Event will bring students, faculty, and experts together to examine importance of diversity in archives, libraries, and other information venues.

The Information Studies Diversity Council will present a colloquium titled, “Why Diversity Matters in Information Studies: A Roundtable Discussion” on Thursday, Nov. 7 at 3 p.m. in the GSE&IS Building, Room 111. The event will include presentations by IS faculty including Michelle Caswell, Ellen Pearlstein, and Ramesh Srinivasan. Recent IS graduate Melissa Camaiore (’13, MLIS), winner of the IS Diversity Paper Award, will also present her work on the information needs of migrant labor communities. The keynote speaker is Richard Chabran, a formative figure in the history of Chicano studies libraries.
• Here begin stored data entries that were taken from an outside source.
(* ===== verification/ProcFacts.v ===== *)
(** What the inspectors read in /proc: a thread's line whatever its name, and the
    numbers of a keyed file (src/networking/inspect/ProcessInspector.cpp,
    src/utility/ProcessInfo.cpp). *)

From S2P Require Import Prelude Printf StringPiece CString Timestamp LogStream StdMap Http Inspector Proc.

Module ProcFacts.
Import CString ProcessInspector.

(** ** Moving over fields *)

(** A piece whose text ends where its memory has its NUL. *)
Definition piece (text : list byte) : StringPiece.t := StringPiece.mk (Some (text ++ [x00])) (zlen text).

Lemma next_field f r : x20 ∉ f -> next (piece (f ++ x20 :: r)) = Ok (piece r).
Proof.
  intros Hf. unfold next, piece, StringPiece.as_string, StringPiece.load. cbn [StringPiece.ptr_ StringPiece.length_].
  rewrite (zlen_app _ [x00]). change (zlen [x00]) with 1. pose proof (zlen_nonneg (f ++ x20 :: r)) as Hn.
  rewrite (proj2 (Z.leb_le 0 _)), (proj2 (Z.leb_le _ (_ + 1))) by lia. cbn [andb mbind res_bind].
  unfold zlen at 1. rewrite Nat2Z.id, take_app_length, find_char_app by done.
  unfold StringPiece.remove_prefix. cbn [StringPiece.ptr_ StringPiece.length_].
  assert (Hz : zlen (f ++ x20 :: r) = Z.of_nat (S (length f)) + zlen r) by (unfold zlen; rewrite length_app; cbn; lia).
  rewrite (zlen_app _ [x00]). change (zlen [x00]) with 1. pose proof (zlen_nonneg r).
  rewrite (proj2 (Z.leb_le 0 _)), (proj2 (Z.leb_le _ (_ + 1))) by lia. cbn [andb].
  rewrite Nat2Z.id. do 2 f_equal; [|lia]. f_equal.
  replace ((f ++ x20 :: r) ++ [x00]) with ((f ++ [x20]) ++ r ++ [x00]) by (rewrite <- !app_assoc; done).
  apply drop_app_length'. rewrite length_app. cbn. lia.
Qed.

Definition field_ok (f : list byte) : Prop := (x20 ∉ f) /\ (x29 ∉ f).
(** Fields, each followed by a blank. *)
Definition spaced (fields : list (list byte)) : list byte := concat (map (fun f => f ++ [x20]) fields).

Lemma next_n_fields fields r : Forall field_ok fields -> next_n (length fields) (piece (spaced fields ++ r)) = Ok (piece r).
Proof.
  induction 1 as [|f fields [Hf _] _ IH]; [done|]. unfold spaced in *. cbn [map concat length next_n].
  rewrite <- !app_assoc. cbn [app]. rewrite next_field by done. exact IH.
Qed.

Lemma strtol_piece n r : 0 <= n <= long_max -> not_digit r -> strtol_at (piece (dec n ++ r)) = Ok n.
Proof.
  intros Hn Hr. unfold strtol_at, piece. cbn [StringPiece.ptr_]. rewrite <- app_assoc, strtol_c_str; [done..|]. by destruct r.
Qed.

Lemma getCpuTime_fields fields utime stime r :
  Forall field_ok fields -> length fields = 10%nat -> 0 <= utime <= long_max -> 0 <= stime <= long_max -> not_digit r ->
  getCpuTime (piece (spaced fields ++ dec utime ++ x20 :: dec stime ++ r)) = Ok (utime, stime).
Proof.
  intros Hf Hl Hu Hs Hr. unfold getCpuTime. rewrite <- Hl, next_n_fields by done. cbn [mbind res_bind].
  rewrite strtol_piece by done. cbn [mbind res_bind].
  rewrite next_field by (apply dec_bytes; [lia|done]). cbn [mbind res_bind]. by rewrite strtol_piece.
Qed.

(** ** The stat file of a thread *)

(** proc(5): the id, the name in parentheses, the state, ten fields, the two
    times, and more. *)
Definition stat_text (pid : Z) (comm : list byte) (state : byte) (fields : list (list byte)) (utime stime : Z) (more : list byte) : list byte :=
  (dec pid ++ [x20]) ++ x28 :: comm ++ x29 :: x20 :: state :: x20 :: spaced fields ++ dec utime ++ x20 :: dec stime ++ more.

Lemma spaced_paren fields : Forall field_ok fields -> x29 ∉ spaced fields.
Proof.
  induction 1 as [|f fields [_ Hf] _ IH]; unfold spaced in *; cbn [map concat]; [apply not_elem_of_nil|].
  rewrite !elem_of_app. intros [[?|?%list_elem_of_singleton]|?]; done.
Qed.

Section Stat.
Context (pid : Z) (comm : list byte) (state : byte) (fields : list (list byte)) (utime stime : Z) (more : list byte).
Hypothesis (Hpid : 0 <= pid) (Hcomm : x00 ∉ comm) (Hstate : state <> x29) (Hfields : Forall field_ok fields) (Hten : length fields = 10%nat).
Hypothesis (Hu : 0 <= utime <= long_max) (Hs : 0 <= stime <= long_max) (Hmore : not_digit more) (Hparen : x29 ∉ more).
Abbreviation stat := (stat_text pid comm state fields utime stime more).

Definition tail_text : list byte := spaced fields ++ dec utime ++ x20 :: dec stime ++ more.
Definition head_text : list byte := (dec pid ++ [x20]) ++ [x28].

Lemma stat_parts : stat = head_text ++ comm ++ x29 :: x20 :: state :: x20 :: tail_text.
Proof. unfold stat_text, head_text, tail_text. by rewrite <- !app_assoc. Qed.

Lemma tail_paren : x29 ∉ tail_text.
Proof.
  unfold tail_text. rewrite !elem_of_app, elem_of_cons, elem_of_app.
  pose proof (spaced_paren fields Hfields). pose proof (dec_bytes utime x29 ltac:(lia) eq_refl). pose proof (dec_bytes stime x29 ltac:(lia) eq_refl).
  naive_solver.
Qed.

Lemma procname_comm : ProcessInfo.procname_at stat = Some (length head_text, length comm).
Proof.
  unfold ProcessInfo.procname_at. unfold stat_text at 1. rewrite find_char_app.
  2: { rewrite elem_of_app. intros [H|H%list_elem_of_singleton]; [by apply (dec_bytes pid x28 Hpid) in H|done]. }
  rewrite stat_parts, app_assoc, rfind_char_app.
  2: { rewrite !elem_of_cons. pose proof tail_paren. naive_solver. }
  unfold head_text. rewrite !length_app. cbn [length]. rewrite decide_True by lia. f_equal. f_equal; lia.
Qed.

Lemma thread_line_stat hz tid :
  zlen stat <= int_max ->
  thread_line hz tid stat =
    Ok (snprintf 256 (fmt_sp 5 tid ++ bs " " ++ fmt_left 16 comm ++ bs " " ++ [state] ++ bs " " ++
                      fmt_12_3 (ProcessInfo.seconds hz utime) ++ bs " " ++ fmt_12_3 (ProcessInfo.seconds hz stime) ++ [x0a])).
Proof.
  intros Hz. unfold thread_line. cbn zeta. rewrite procname_comm, stat_parts in *. set (off := length head_text).
  assert (Hoff : (off + length comm)%nat = length (head_text ++ comm)) by (by rewrite length_app).
  rewrite Hoff. rewrite app_assoc, <- (app_assoc (head_text ++ comm)) in *. cbn [app] in *.
  rewrite (list_lookup_middle (head_text ++ comm) _ x29 (length (head_text ++ comm)) eq_refl). rewrite assert_true by by apply bool_decide_eq_true.
  rewrite (lookup_app_r _ _ (_ + 2)) by lia. replace (length (head_text ++ comm) + 2 - length (head_text ++ comm))%nat with 2%nat by lia. cbn [lookup list_lookup].
  rewrite insert_app_r_alt, Nat.sub_diag by lia. cbn [insert list_insert].
  set (pre := head_text ++ comm) in *.
  assert (Hl : zlen (pre ++ x29 :: x20 :: state :: x20 :: tail_text) = Z.of_nat (length pre + 4) + zlen tail_text) by (unfold zlen; rewrite length_app; cbn; lia).
  pose proof (zlen_nonneg tail_text).
  unfold StringPiece.remove_prefix. cbn [StringPiece.ptr_ StringPiece.length_]. rewrite i32_small by (unfold in_int, int_min; lia).
  rewrite (proj2 (Z.leb_le 0 _)), (proj2 (Z.leb_le _ _)) by (unfold zlen in *; rewrite ?length_app in *; cbn [length] in *; rewrite ?length_app; cbn; lia).
  cbn [andb mbind res_bind]. rewrite Nat2Z.id, drop_app_add. cbn [drop]. rewrite drop_0, Hl.
  replace (Z.of_nat (length pre + 4) + zlen tail_text - Z.of_nat (length pre + 4)) with (zlen tail_text) by lia.
  change (StringPiece.mk (Some (tail_text ++ [x00])) (zlen tail_text)) with (piece tail_text).
  assert (Hcpu : getCpuTime (piece tail_text) = Ok (utime, stime)) by (by apply getCpuTime_fields). rewrite Hcpu. cbn [mbind res_bind].
  do 2 f_equal. f_equal. f_equal. f_equal. f_equal. unfold pre, off. rewrite <- app_assoc, drop_app_length, c_str_app by done. by rewrite c_str_nul, app_nil_r.
Qed.

End Stat.

Lemma getLong_first before key blanks n r :
  (forall j, (j < length before)%nat -> prefixb key (drop j (before ++ key ++ blanks ++ dec n ++ r)) = false) ->
  Forall (fun b => isspace b = true) blanks -> 0 <= n <= long_max -> not_digit r ->
  getLong (before ++ key ++ blanks ++ dec n ++ r) key = n.
Proof.
  intros Hb Hs Hn Hr. unfold getLong. rewrite (find_first _ _ (length before)); [|rewrite drop_app_length; by eexists|rewrite length_app; lia|done].
  rewrite drop_app_add, drop_app_length. unfold atol. by apply strtol_dec.
Qed.

(** ** The pages *)

Lemma name_never_ends str pos eol fuel : at_ str pos <> x0a -> eol_loop fuel str pos eol = None.
Proof. intros Hp. revert eol. induction fuel as [|fuel IH]; intros eol; [done|]. cbn. rewrite bool_decide_true by done. apply IH. Qed.

(** The overview of a process whose status has a name is never done. *)
Lemma overview_never_ends fuel a up rest :
  uptime (a_now a) (a_start a) true = Ok up -> a_status a = bs "Name:" ++ x09 :: rest ->
  at_ (a_status a) (skip_tabs (length (a_status a)) (a_status a) 5) <> x0a -> overview fuel a = Ok None.
Proof.
  intros Hu Hs Hn. unfold overview. rewrite Hu. cbn [mbind res_bind]. unfold getProcessName.
  rewrite (find_first _ _ 0); [|exists (x09 :: rest); by rewrite drop_0|lia|lia]. cbn [Nat.add].
  by rewrite name_never_ends.
Qed.

(** What the inspectors read in /proc.  A thread's line of the threads page
    shows its name, state and the two times of its stat file, cut at 255 bytes,
    whatever bytes the name consists of, parentheses and blanks included; and a
    number that follows a key and blanks is the result of [getLong], if the key
    does not occur before. *)
Theorem proc_files_read :
  (forall hz tid pid comm state fields utime stime more,
     0 <= pid -> x00 ∉ comm -> state <> x29 -> Forall field_ok fields -> length fields = 10%nat ->
     0 <= utime <= long_max -> 0 <= stime <= long_max -> not_digit more -> x29 ∉ more ->
     zlen (stat_text pid comm state fields utime stime more) <= int_max ->
     thread_line hz tid (stat_text pid comm state fields utime stime more) =
       Ok (snprintf 256 (fmt_sp 5 tid ++ bs " " ++ fmt_left 16 comm ++ bs " " ++ [state] ++ bs " " ++
                         fmt_12_3 (ProcessInfo.seconds hz utime) ++ bs " " ++ fmt_12_3 (ProcessInfo.seconds hz stime) ++ [x0a]))) /\
  (forall before key blanks n r,
     (forall j, (j < length before)%nat -> prefixb key (drop j (before ++ key ++ blanks ++ dec n ++ r)) = false) ->
     Forall (fun b => isspace b = true) blanks -> 0 <= n <= long_max -> not_digit r ->
     getLong (before ++ key ++ blanks ++ dec n ++ r) key = n).
Proof. split; intros; [by apply thread_line_stat|by apply getLong_first]. Qed.

(** A thread called ") R (", in state S with 150 and 25 ticks of 10 ms. *)
Example sample_thread_line :
  thread_line 100 7 (bs "7 () R () S 1 2 3 4 5 6 7 8 9 10 150 25 0 0") =
    Ok (bs "    7 ) R (            S        1.500        0.250" ++ [x0a]).
Proof. vm_compute. reflexivity. Qed.
Example sample_uptime : uptime (Timestamp.mk 90061000007) (Timestamp.mk 0) true = Ok (bs "1 days 01:01:01.000007").
Proof. vm_compute. reflexivity. Qed.

End ProcFacts.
He will present, “Teaching Disruptive Technologies in a Diverse 21st Century Society.”

Professor Srinivasan, who chairs the Council, is currently collaborating with Native American, Egyptian, and rural Indian cultures on projects that explore how technology can support diverse values and visions.

“The diversity council brings together departmental alumni, diverse communities in Los Angeles, students, and faculty to explore in an ever-changing world where information is critical, how and why diversity matters,” he says.

“The event will provide a forum for IS student and faculty who are interested in promoting diversity in the department to come together to discuss important issues and work on future strategies,” says Caswell, who has done extensive research on the Tuol Sleng Prison archive in Phnom Penh and its collection of photographs of victims of the Khmer Rouge.

“Diversity has always been central within information studies at UCLA,” says Pearlstein, who teaches conservation and preservation classes and works with tribal museums of the Agua Caliente tribe and the Tulalip tribe in Washington state. “The students are offered opportunities to study issues of diversity as related to archives, libraries, and information work in general at both the master’s and doctoral levels. Community work is instilled through the classroom for example, through service learning and students are taught the value of equal access through information and to think deeply about diverse users as well as cross-cultural exchanges of information.”